From 4cce5350089349f0f2293a676304da7ea4231b95 Mon Sep 17 00:00:00 2001
From: didericis <eric@dideric.is>
Date: Mon, 25 May 2026 00:50:41 -0400
Subject: [PATCH] docs(research): drop auto-respawn from the supervisor design
MIME-Version: 1.0
Content-Type: text/plain; charset=UTF-8
Content-Transfer-Encoding: 8bit

The autonomous "review comment → respawn bottle with comment as
next prompt" loop is the one feature that opens a prompt-injection
vector the bottle wall can't close (a public commenter would get
to issue instructions inside the agent's perimeter on every
launch). The available mitigations — commenter allowlists,
prompt-injection regex screens, private-repo defaults — are all
soft. The durable defense is to keep the human between the
review comment and any next agent prompt.

So `supervise` is now strictly notify-only.
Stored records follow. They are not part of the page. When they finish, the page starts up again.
(* ===== verification/Concurrent.v ===== *)
(** * Concurrent requests ([Server::execute], [capstone/reference/src/server.cpp])

    The sessions of different connections run [execute] in different threads.
    A step is one critical section of the store, one load of a counter, one
    append to the log, or taking or releasing [mutation_mutex_]; a schedule
    lists which thread moves next, and when the pool's counters change under
    the requests.  The history records the requests in the order in which they
    take effect. *)

From stdpp Require Import base gmap list strings.
From Stdlib Require Import Strings.Byte ZArith Lia.
From S2P Require Import Prelude ByteOrder Posix Numeric Protocol Commands Store DurableLog Wal Server Startup.

(** ** State *)

(** Where a thread is inside [execute]. *)
Inductive point :=
| Waiting                                      (* between two requests *)
| Reading (key : bytes)                        (* before [store_.get] *)
| CountingKeys                                 (* before [store_.size] *)
| LoadingSubmitted (keys : Z)                  (* before [pool_.submitted] *)
| LoadingCompleted (keys submitted : Z)        (* before [pool_.completed] *)
| Locking (m : mutation)                       (* before the lock *)
| Appending (m : mutation)                     (* locked, before the append *)
| Applying (m : mutation)                      (* appended, before the store's update *)
| Unlocking (response : bytes)                 (* before the lock's destructor *)
| Returning (response : bytes).

Record session := mkSession {
  ss_todo : list bytes;                        (* requests still to come *)
  ss_request : bytes;                          (* the request in progress *)
  ss_point : point;
  ss_answers : list (bytes * bytes);           (* requests answered, with the responses *)
  ss_entry : nat;                              (* the entry of the request in the history *)
}.

(** An entry of the history: a response, or the part of it that is fixed. *)
Inductive reply := Whole (response : bytes) | Partial (front : bytes).

Definition reply_text (r : reply) : bytes :=
  match r with Whole response => response | Partial front => front end.

Section Concurrent.
Context `{Host} {L E : Type} `{DurableLog L E}.

Record system := mkSystem {
  server : Server L;
  calls : E;
  mutation_mutex_ : option nat;
  sessions : list session;
  history : list (nat * bytes * reply);
}.

(** ** Steps *)

Definition at_point (th : session) (p : point) : session :=
  mkSession (ss_todo th) (ss_request th) p (ss_answers th) (ss_entry th).

Definition set_session (s : system) (i : nat) (th : session) : system :=
  mkSystem (server s) (calls s) (mutation_mutex_ s) (<[i := th]> (sessions s)) (history s).

(** The request of thread [i] takes effect with this reply. *)
Definition effect (s : system) (i : nat) (t : bytes) (r : reply) : system :=
  mkSystem (server s) (calls s) (mutation_mutex_ s) (sessions s) (history s ++ [(i, t, r)]).

Definition set_server (s : system) (srv : Server L) (e : E) : system :=
  mkSystem srv e (mutation_mutex_ s) (sessions s) (history s).

Definition set_mutex (s : system) (holder : option nat) : system :=
  mkSystem (server s) (calls s) holder (sessions s) (history s).

(** Parsing a request is local to its thread. *)
Definition begin (s : system) (i : nat) (th : session) (t : bytes) (rest : list bytes) : system :=
  let go p := set_session s i (mkSession rest t p (ss_answers th) (ss_entry th)) in
  match parse_command t with
  | ParseError message =>
      effect (go (Returning (str "ERR " ++ message))) i t (Whole (str "ERR " ++ message))
  | Parsed Ping => effect (go (Returning (str "PONG"))) i t (Whole (str "PONG"))
  | Parsed Stats => go CountingKeys
  | Parsed (Get key) => go (Reading key)
  | Parsed (Del key) => go (Locking (MDel key))
  | Parsed (SetKey key value) => go (Locking (MSet key value))
  end.

Definition stats_front (keys : Z) : bytes :=
  str "keys=" ++ show_unsigned keys ++ str " submitted=".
The `auto_respawn`
manifest field, the "with auto_respawn: true" behavior paragraph,
and the matching trust-model edge case all go. The reasoning
stays in the "Where to be conservative" bullet so the decision
isn't re-litigated later.
---
 docs/research/built-in-supervisor-design.md | 8 +++-----
 1 file changed, 3 insertions(+), 5 deletions(-)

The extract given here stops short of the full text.